→ **ASSIGNMENT**
Lines to return, exactly: from the line with "Definition isa_div (w" to the line with "rewrite (s64_eqb b 0), (s64_eqb a (2" in the entries below, both included.

→ **DATA SUPPLIED**

(* ===== verification/Rv64m.v ===== *)
(** * Multiplication and division ([src/sets/rv64m.cpp])

    [exec_MULW] multiplies two [int32_t]: a product outside that type is
    undefined behaviour. *)

From Stdlib Require Import Strings.String.
From S2P Require Import Prelude Defs MemoryMap SelfMod Tlb Decode Hart State Mmu Mmio Rv64i.

Definition INT32_MIN : Z := - 2 ^ 31.
Definition UINT64_MAX : Z := 2 ^ 64 - 1.

Definition op_MULW (a b : Z) : outcome Z :=
  let p := s32 a * s32 b in
  if (INT32_MIN <=? p) && (p <? 2 ^ 31) then Ret (u64 p) else Undef.

Definition op_DIVW (a b : Z) : Z :=
  if s32 b =? 0 then UINT64_MAX
  else if s32 a =? 0 then 0
  else if (s32 a =? INT32_MIN) && (s32 b =? -1) then u64 (s32 a)
  else u64 (Z.quot (s32 a) (s32 b)).

Definition op_DIVUW (a b : Z) : Z :=
  if u32 b =? 0 then UINT64_MAX
  else if u32 a =? 0 then 0
  else u64 (s32 (u32 a / u32 b)).

Definition op_REMW (a b : Z) : Z :=
  if s32 b =? 0 then u64 (s32 a)
  else if (s32 a =? INT32_MIN) && (s32 b =? -1) then 0
  else u64 (Z.rem (s32 a) (s32 b)).

Definition op_REMUW (a b : Z) : Z :=
  if u32 b =? 0 then a else u64 (s32 (u32 a mod u32 b)).

Definition op_MUL (a b : Z) : Z := u64 (a * b).
Definition op_MULH (a b : Z) : Z := u64 (Z.shiftr (s64 a * s64 b) 64).
Definition op_MULHSU (a b : Z) : Z := u64 (Z.shiftr (u128 (u128 (s64 a) * b)) 64).
Definition op_MULHU (a b : Z) : Z := u64 (Z.shiftr (u128 (a * b)) 64).

Definition op_DIV (a b : Z) : Z :=
  if b =? 0 then UINT64_MAX
  else if a =? 0 then 0
  else if (a =? 2 ^ 63) && (b =? UINT64_MAX) then a
  else u64 (Z.quot (s64 a) (s64 b)).

Definition op_DIVU (a b : Z) : Z :=
  if b =? 0 then UINT64_MAX else if a =? 0 then 0 else a / b.

Definition op_REM (a b : Z) : Z :=
  if b =? 0 then a
  else if (a =? 2 ^ 63) && (b =? UINT64_MAX) then 0
  else u64 (Z.rem (s64 a) (s64 b)).

Definition op_REMU (a b : Z) : Z :=
  if b =? 0 then a else a mod u64 (s64 b).

Section rv64m.
Context {B : Type} `{BusOps B}.

(** [alu_rr] for an operation that may be undefined. *)
Definition alu_rr_ub (f : Z -> Z -> outcome Z) (d : InstructionData) : M B ExecReturn :=
  a ← reg (rs1 d); b ← reg (rs2 d);
  match f a b with
  | Ret v => _ ← setreg (rd d) v; mret exec_ok
  | Throw e => throw e
  | Undef => undef
  end.

Definition exec_MULW : InstructionData -> M B ExecReturn := alu_rr_ub op_MULW.
Definition exec_DIVW : InstructionData -> M B ExecReturn := alu_rr op_DIVW.
Definition exec_DIVUW : InstructionData -> M B ExecReturn := alu_rr op_DIVUW.
Definition exec_REMW : InstructionData -> M B ExecReturn := alu_rr op_REMW.
Definition exec_REMUW : InstructionData -> M B ExecReturn := alu_rr op_REMUW.
Definition exec_MUL : InstructionData -> M B ExecReturn := alu_rr op_MUL.
Definition exec_MULH : InstructionData -> M B ExecReturn := alu_rr op_MULH.
Definition exec_MULHSU : InstructionData -> M B ExecReturn := alu_rr op_MULHSU.
Definition exec_MULHU : InstructionData -> M B ExecReturn := alu_rr op_MULHU.
Definition exec_DIV : InstructionData -> M B ExecReturn := alu_rr op_DIV.
Definition exec_DIVU : InstructionData -> M B ExecReturn := alu_rr op_DIVU.
Definition exec_REM : InstructionData -> M B ExecReturn := alu_rr op_REM.
Definition exec_REMU : InstructionData -> M B ExecReturn := alu_rr op_REMU.

(** [init_rv64m]. *)
Definition init_rv64m : list (Instr B) :=
  [
   mkInstr "0000001**********000*****0110011" exec_MUL None;
   mkInstr "0000001**********000*****0111011" exec_MULW None;
   mkInstr "0000001**********001*****0110011" exec_MULH None;
   mkInstr "0000001**********010*****0110011" exec_MULHSU None;
   mkInstr "0000001**********011*****0110011" exec_MULHU None;
   mkInstr "0000001**********100*****0110011" exec_DIV None;
   mkInstr "0000001**********101*****0110011" exec_DIVU None;
   mkInstr "0000001**********101*****0111011" exec_DIVUW None;
   mkInstr "0000001**********100*****0111011" exec_DIVW None;
   mkInstr "0000001**********110*****0110011" exec_REM None;
   mkInstr "0000001**********111*****0110011" exec_REMU None;
   mkInstr "0000001**********111*****0111011" exec_REMUW None;
   mkInstr "0000001**********110*****0111011" exec_REMW None].
End rv64m.

(** ** Specification *)

Lemma s64_eq_0 x : inw 64 x -> s64 x = 0 <-> x = 0.
Proof. intros Hx. rewrite sN_eq by (lia || done). destruct Hx. zcases; change (2 ^ 64) with (2 * 2 ^ (64 - 1)) in *; lia. Qed.

Lemma quot_bound a b n : 0 < n -> - 2 ^ n <= a < 2 ^ n -> b <> 0 -> (a = - 2 ^ n -> b <> -1) ->
  - 2 ^ n <= Z.quot a b < 2 ^ n.
Proof.
  intros Hn Ha Hb Hov. pose proof (pow2_pos n).
  pose proof (Z.quot_rem a b Hb) as He. pose proof (Z.rem_bound_abs a b Hb) as Hr.
  pose proof (Z.rem_sign_nz a b Hb) as Hs.
  assert (Z.abs (Z.quot a b) <= Z.abs a).
  { rewrite <- Z.quot_abs by done. apply Z.quot_le_upper_bound; nia. }
  destruct (Z.eq_dec (Z.quot a b) (2 ^ n)) as [E|]; [|lia].
  exfalso. assert (a = - 2 ^ n) by lia. assert (b < 0) by nia. nia.
Qed.

Lemma u128_hi x : u64 (Z.shiftr (u128 x) 64) = u64 (x / 2 ^ 64).
Proof. rewrite <- Z.shiftr_div_pow2 by lia. zbits i. zcases; done. Qed.

(** Multiplication. MUL is the low half of the product; MULH, MULHSU and
    MULHU are the high halves of the signed, mixed and unsigned products; MULW
    is the 32-bit product, sign-extended, when it does not overflow. *)
Lemma rv64m_mul a b : inw 64 a -> inw 64 b ->
  op_MUL a b = (a * b) mod 2 ^ 64 /\
  s64 (op_MULH a b) = s64 a * s64 b / 2 ^ 64 /\
  s64 (op_MULHSU a b) = s64 a * b / 2 ^ 64 /\
  op_MULHU a b = a * b / 2 ^ 64 /\
  (INT32_MIN <= s32 a * s32 b < 2 ^ 31 ->
   exists v, op_MULW a b = Ret v /\ s64 v = s32 a * s32 b).
Proof.
  intros Ha Hb. pose proof (sN_range 64 a ltac:(lia)) as Ra. pose proof (sN_range 64 b ltac:(lia)) as Rb.
  change (2 ^ (64 - 1)) with (2 ^ 63) in *. destruct Ha as [A0 A1], Hb as [B0 B1]. split_and!.
  - done.
  - unfold op_MULH. rewrite sN_uN, Z.shiftr_div_pow2 by lia. apply sN_small; [lia|].
    split; [apply Z.div_le_lower_bound|apply Z.div_lt_upper_bound]; nia.
  - unfold op_MULHSU. rewrite u128_hi.
    assert (u64 (u128 (s64 a) * b / 2 ^ 64) = u64 (s64 a * b / 2 ^ 64)) as ->.
    { rewrite <- !u128_hi. do 2 f_equal. unfold uN. by rewrite Zmult_mod_idemp_l. }
    rewrite sN_uN by lia. apply sN_small; [lia|].
    split; [apply Z.div_le_lower_bound|apply Z.div_lt_upper_bound]; nia.
  - unfold op_MULHU. rewrite u128_hi. apply uN_id. split; [apply Z.div_pos; nia|].
    apply Z.div_lt_upper_bound; nia.
  - intros Hr. unfold op_MULW. eexists.
    rewrite (proj2 (Z.leb_le _ _)), (proj2 (Z.ltb_lt _ _)) by lia. split; [done|].
    rewrite sN_uN by lia. apply sN_small; [lia|]. unfold INT32_MIN in Hr.
    assert (2 ^ 31 <= 2 ^ 63) by (by apply Z.pow_le_mono_r). change (2 ^ (64 - 1)) with (2 ^ 63). lia.
Qed.

Lemma rem_s64 x y n : 0 < n <= 64 -> y <> 0 -> - 2 ^ (n - 1) <= y < 2 ^ (n - 1) ->
  s64 (u64 (Z.rem x y)) = Z.rem x y.
Proof.
  intros Hn Hy Hr. rewrite sN_uN by lia. apply sN_small; [lia|].
  pose proof (Z.rem_bound_abs x y Hy).
  assert (2 ^ (n - 1) <= 2 ^ (64 - 1)) by (apply Z.pow_le_mono_r; lia). lia.
Qed.

Lemma quot_s64 x y n : 1 < n <= 64 -> y <> 0 -> - 2 ^ (n - 1) <= x < 2 ^ (n - 1) ->
  (x = - 2 ^ (n - 1) -> y <> -1) -> s64 (u64 (Z.quot x y)) = Z.quot x y.
Proof.
  intros Hn Hy Hr Hov. rewrite sN_uN by lia. apply sN_small; [lia|].
  pose proof (quot_bound x y (n - 1) ltac:(lia) Hr Hy Hov).
  assert (2 ^ (n - 1) <= 2 ^ (64 - 1)) by (apply Z.pow_le_mono_r; lia). lia.
Qed.

(** The signed value that a 64-bit comparison against a constant tests. *)
Lemma s64_eqb x c : inw 64 x -> inw 64 c -> (x =? c) = (s64 x =? s64 c).
Proof.
  intros Hx Hc. destruct (Z.eqb_spec x c) as [->|Hne]; [by rewrite Z.eqb_refl|].
  symmetry. apply Z.eqb_neq. intros He. apply Hne. by apply (sN_inj 64).
Qed.

(** The result of a signed division of [w]-bit operands that the ISA manual
    prescribes: quotient and remainder, with -1 and the dividend for a zero
    divisor, and the dividend and 0 on overflow. *)
Definition isa_div (w x y : Z) : Z :=
  if y =? 0 then -1 else if (x =? - 2 ^ (w - 1)) && (y =? -1) then x else Z.quot x y.
Definition isa_rem (w x y : Z) : Z :=
  if y =? 0 then x else if (x =? - 2 ^ (w - 1)) && (y =? -1) then 0 else Z.rem x y.

(** Division. DIV, REM and their W forms compute the signed quotient and
    remainder that the ISA manual prescribes, zero divisors and overflow
    included, DIVU, REMU, DIVUW and REMUW the unsigned ones; REMUW by zero is
    the exception, where the manual asks for the sign-extended word and the
    code returns the whole register. *)
Lemma rv64m_div a b : inw 64 a -> inw 64 b ->
  s64 (op_DIV a b) = isa_div 64 (s64 a) (s64 b) /\ s64 (op_REM a b) = isa_rem 64 (s64 a) (s64 b) /\
  s64 (op_DIVW a b) = isa_div 32 (s32 a) (s32 b) /\ s64 (op_REMW a b) = isa_rem 32 (s32 a) (s32 b) /\
  op_DIVU a b = (if b =? 0 then 2 ^ 64 - 1 else a / b) /\
  op_REMU a b = (if b =? 0 then a else a mod b) /\
  s64 (op_DIVUW a b) = (if u32 b =? 0 then -1 else s32 (u32 a / u32 b)) /\
  (u32 b <> 0 -> s64 (op_REMUW a b) = s32 (u32 a mod u32 b)) /\
  (u32 b = 0 -> op_REMUW a b = a).
Proof.
  intros Ha Hb. pose proof (sN_range 64 a ltac:(lia)) as Ra. pose proof (sN_range 64 b ltac:(lia)) as Rb.
  pose proof (sN_range 32 a ltac:(lia)) as Wa. pose proof (sN_range 32 b ltac:(lia)) as Wb.
  assert (inw 64 0) as H0 by by apply inw_0.
  assert (inw 64 (2 ^ 63)) as H63 by done. assert (inw 64 UINT64_MAX) as HM by done.
  assert (s64 0 = 0 /\ s64 (2 ^ 63) = - 2 ^ 63 /\ s64 UINT64_MAX = -1) as (E0 & E63 & EM) by done.
  split_and!.
  - unfold op_DIV, isa_div. change (64 - 1) with 63 in *.
    rewrite (s64_eqb b 0), (s64_eqb a 0), (s64_eqb a (2 ^ 63)), (s64_eqb b UINT64_MAX) by done.
    rewrite E0, E63, EM.
    destruct (Z.eqb_spec (s64 b) 0); [done|]. destruct (Z.eqb_spec (s64 a) 0) as [E|].
    { rewrite E. simpl. by rewrite Z.quot_0_l. }
    destruct (Z.eqb_spec (s64 a) (- 2 ^ 63)), (Z.eqb_spec (s64 b) (-1)); cbn [andb]; try done;
      rewrite (quot_s64 _ _ 64); try lia; done.
  - unfold op_REM, isa_rem. change (64 - 1) with 63 in *.
    rewrite (s64_eqb b 0), (s64_eqb a (2 ^ 63)), (s64_eqb b UINT64_MAX) by done.
    rewrite E0, E63, EM.
    destruct (Z.eqb_spec (s64 b) 0); [done|].
    destruct (_ && _)%bool; [done|]. by rewrite (rem_s64 _ _ 64) by (done || lia).
  - unfold op_DIVW, isa_div, INT32_MIN. change (32 - 1) with 31 in *.
    destruct (Z.eqb_spec (s32 b) 0); [done|]. destruct (Z.eqb_spec (s32 a) 0) as [E|].
    { rewrite E. simpl. by rewrite Z.quot_0_l. }
    destruct (Z.eqb_spec (s32 a) (- 2 ^ 31)), (Z.eqb_spec (s32 b) (-1)); cbn [andb];
      rewrite ?s64_word; try done; rewrite (quot_s64 _ _ 32); try lia; done.
  - unfold op_REMW, isa_rem, INT32_MIN. change (32 - 1) with 31 in *.
    destruct (Z.eqb_spec (s32 b) 0); [by rewrite s64_word|].
    destruct (_ && _)%bool; [done|]. by rewrite (rem_s64 _ _ 32) by (done || lia).
  - unfold op_DIVU. destruct (Z.eqb_spec b 0); [done|]. destruct (Z.eqb_spec a 0) as [->|]; [|done].
    by rewrite Z.div_0_l.
  - unfold op_REMU. rewrite uN_sN, uN_id by (lia || done). done.
  - unfold op_DIVUW. destruct (Z.eqb_spec (u32 b) 0); [done|].
    destruct (Z.eqb_spec (u32 a) 0) as [->|]; [|by rewrite s64_word]. by rewrite Z.div_0_l.
  - intros Hz. unfold op_REMUW. rewrite (proj2 (Z.eqb_neq _ _) Hz). apply s64_word.
  - intros Hz. unfold op_REMUW. by rewrite Hz.
Qed.

(** C8: the multiplications give the low or the high half of the product
    (MULW wherever the 32-bit product does not overflow); division and
    remainder follow the ISA table, division by zero and signed overflow
    included, except REMUW by zero, which is not sign-extended. *)
Theorem rv64m_ops a b : inw 64 a -> inw 64 b ->
  (op_MUL a b = (a * b) mod 2 ^ 64 /\
  s64 (op_MULH a b) = s64 a * s64 b / 2 ^ 64 /\
  s64 (op_MULHSU a b) = s64 a * b / 2 ^ 64 /\
  op_MULHU a b = a * b / 2 ^ 64 /\
  (INT32_MIN <= s32 a * s32 b < 2 ^ 31 ->
   exists v, op_MULW a b = Ret v /\ s64 v = s32 a * s32 b)) /\
  s64 (op_DIV a b) = isa_div 64 (s64 a) (s64 b) /\ s64 (op_REM a b) = isa_rem 64 (s64 a) (s64 b) /\
  s64 (op_DIVW a b) = isa_div 32 (s32 a) (s32 b) /\ s64 (op_REMW a b) = isa_rem 32 (s32 a) (s32 b) /\
  op_DIVU a b = (if b =? 0 then 2 ^ 64 - 1 else a / b) /\
  op_REMU a b = (if b =? 0 then a else a mod b) /\
  s64 (op_DIVUW a b) = (if u32 b =? 0 then -1 else s32 (u32 a / u32 b)) /\
  (u32 b <> 0 -> s64 (op_REMUW a b) = s32 (u32 a mod u32 b)) /\
  (u32 b = 0 -> op_REMUW a b = a).
Proof. intros Ha Hb. exact (conj (rv64m_mul a b Ha Hb) (rv64m_div a b Ha Hb)). Qed.

(** ** Type invariant *)

Section rv64m_wf.
Context {B : Type} `{BusLaws B}.

Lemma alu_rr_ub_keeps f d :
  (forall a b v, inw 64 a -> inw 64 b -> f a b = Ret v -> inw 64 v) ->
  keeps (B := B) (alu_rr_ub f d) exec_ret_ok.
Proof.
  intros Hf. apply (keeps_bind _ _ (inw 64)); [apply keeps_reg|]. intros a Ha.
  apply (keeps_bind _ _ (inw 64)); [apply keeps_reg|]. intros b Hb.
  destruct (f a b) as [v| |] eqn:E; [|auto with rvw..].
  kbind; [apply keeps_setreg; by apply (Hf a b)|]. auto with rvw.
Qed.

Lemma exec_MULW_keeps d : keeps (B := B) (exec_MULW d) exec_ret_ok.
Proof.
  apply alu_rr_ub_keeps. intros a b v _ _. unfold op_MULW. case_match; intros; [|done].
  simplify_eq. by apply uN_inw.
Qed.

Lemma div_inw a b : inw 64 a -> inw 64 b -> inw 64 (a / b).
Proof.
  intros [A0 A1] [B0 B1]. destruct (Z.eq_dec b 0) as [->|]; [rewrite Z.div_0_r; by apply inw_0|].
  split; [apply Z.div_pos; lia|]. apply Z.div_lt_upper_bound; nia.
Qed.
End rv64m_wf.

Ltac closed_ifs op :=
  intros a b Ha Hb; unfold op;
  repeat match goal with |- context [if ?c then _ else _] => destruct c eqn:? end;
  first [done | by apply uN_inw | by apply div_inw].

Lemma op_DIVW_closed : closed2 op_DIVW.
Proof. closed_ifs op_DIVW. Qed.
Lemma op_DIVUW_closed : closed2 op_DIVUW.
Proof. closed_ifs op_DIVUW. Qed.
Lemma op_REMW_closed : closed2 op_REMW.
Proof. closed_ifs op_REMW. Qed.
Lemma op_REMUW_closed : closed2 op_REMUW.
Proof. closed_ifs op_REMUW. Qed.
Lemma op_MUL_closed : closed2 op_MUL.
Proof. closed_ifs op_MUL. Qed.
Lemma op_MULH_closed : closed2 op_MULH.
Proof. closed_ifs op_MULH. Qed.
Lemma op_MULHSU_closed : closed2 op_MULHSU.
Proof. closed_ifs op_MULHSU. Qed.
Lemma op_MULHU_closed : closed2 op_MULHU.
Proof. closed_ifs op_MULHU. Qed.
Lemma op_DIV_closed : closed2 op_DIV.
Proof. closed_ifs op_DIV. Qed.
Lemma op_DIVU_closed : closed2 op_DIVU.
Proof. closed_ifs op_DIVU. Qed.
Lemma op_REM_closed : closed2 op_REM.
Proof. closed_ifs op_REM. Qed.
Lemma op_REMU_closed : closed2 op_REMU.
Proof.
  intros a b Ha Hb. unfold op_REMU. destruct (Z.eqb_spec b 0); [done|].
  rewrite uN_sN, uN_id by (lia || done). destruct Ha, Hb.
  pose proof (Z.mod_pos_bound a b). split; lia.
Qed.

#[export] Hint Resolve op_DIVW_closed op_DIVUW_closed op_REMW_closed op_REMUW_closed op_MUL_closed op_MULH_closed op_MULHSU_closed op_MULHU_closed op_DIV_closed op_DIVU_closed op_REM_closed op_REMU_closed : closed.
#[export] Hint Resolve exec_MULW_keeps : handlers.

Lemma rv64m_keeps {B} `{BusLaws B} : Forall instr_keeps (init_rv64m (B := B)).
Proof. unfold init_rv64m. instrs_keep. Qed.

→ **ANSWER SPACE**
Definition isa_div (w x y : Z) : Z :=
  if y =? 0 then -1 else if (x =? - 2 ^ (w - 1)) && (y =? -1) then x else Z.quot x y.
Definition isa_rem (w x y : Z) : Z :=
  if y =? 0 then x else if (x =? - 2 ^ (w - 1)) && (y =? -1) then 0 else Z.rem x y.

(** Division. DIV, REM and their W forms compute the signed quotient and
    remainder that the ISA manual prescribes, zero divisors and overflow
    included, DIVU, REMU, DIVUW and REMUW the unsigned ones; REMUW by zero is
    the exception, where the manual asks for the sign-extended word and the
    code returns the whole register. *)
Lemma rv64m_div a b : inw 64 a -> inw 64 b ->
  s64 (op_DIV a b) = isa_div 64 (s64 a) (s64 b) /\ s64 (op_REM a b) = isa_rem 64 (s64 a) (s64 b) /\
  s64 (op_DIVW a b) = isa_div 32 (s32 a) (s32 b) /\ s64 (op_REMW a b) = isa_rem 32 (s32 a) (s32 b) /\
  op_DIVU a b = (if b =? 0 then 2 ^ 64 - 1 else a / b) /\
  op_REMU a b = (if b =? 0 then a else a mod b) /\
  s64 (op_DIVUW a b) = (if u32 b =? 0 then -1 else s32 (u32 a / u32 b)) /\
  (u32 b <> 0 -> s64 (op_REMUW a b) = s32 (u32 a mod u32 b)) /\
  (u32 b = 0 -> op_REMUW a b = a).
Proof.
  intros Ha Hb. pose proof (sN_range 64 a ltac:(lia)) as Ra. pose proof (sN_range 64 b ltac:(lia)) as Rb.
  pose proof (sN_range 32 a ltac:(lia)) as Wa. pose proof (sN_range 32 b ltac:(lia)) as Wb.
  assert (inw 64 0) as H0 by by apply inw_0.
  assert (inw 64 (2 ^ 63)) as H63 by done. assert (inw 64 UINT64_MAX) as HM by done.
  assert (s64 0 = 0 /\ s64 (2 ^ 63) = - 2 ^ 63 /\ s64 UINT64_MAX = -1) as (E0 & E63 & EM) by done.
  split_and!.
  - unfold op_DIV, isa_div. change (64 - 1) with 63 in *.
    rewrite (s64_eqb b 0), (s64_eqb a 0), (s64_eqb a (2 ^ 63)), (s64_eqb b UINT64_MAX) by done.
    rewrite E0, E63, EM.
    destruct (Z.eqb_spec (s64 b) 0); [done|]. destruct (Z.eqb_spec (s64 a) 0) as [E|].
    { rewrite E. simpl. by rewrite Z.quot_0_l. }
    destruct (Z.eqb_spec (s64 a) (- 2 ^ 63)), (Z.eqb_spec (s64 b) (-1)); cbn [andb]; try done;
      rewrite (quot_s64 _ _ 64); try lia; done.
  - unfold op_REM, isa_rem. change (64 - 1) with 63 in *.
    rewrite (s64_eqb b 0), (s64_eqb a (2 ^ 63)), (s64_eqb b UINT64_MAX) by done.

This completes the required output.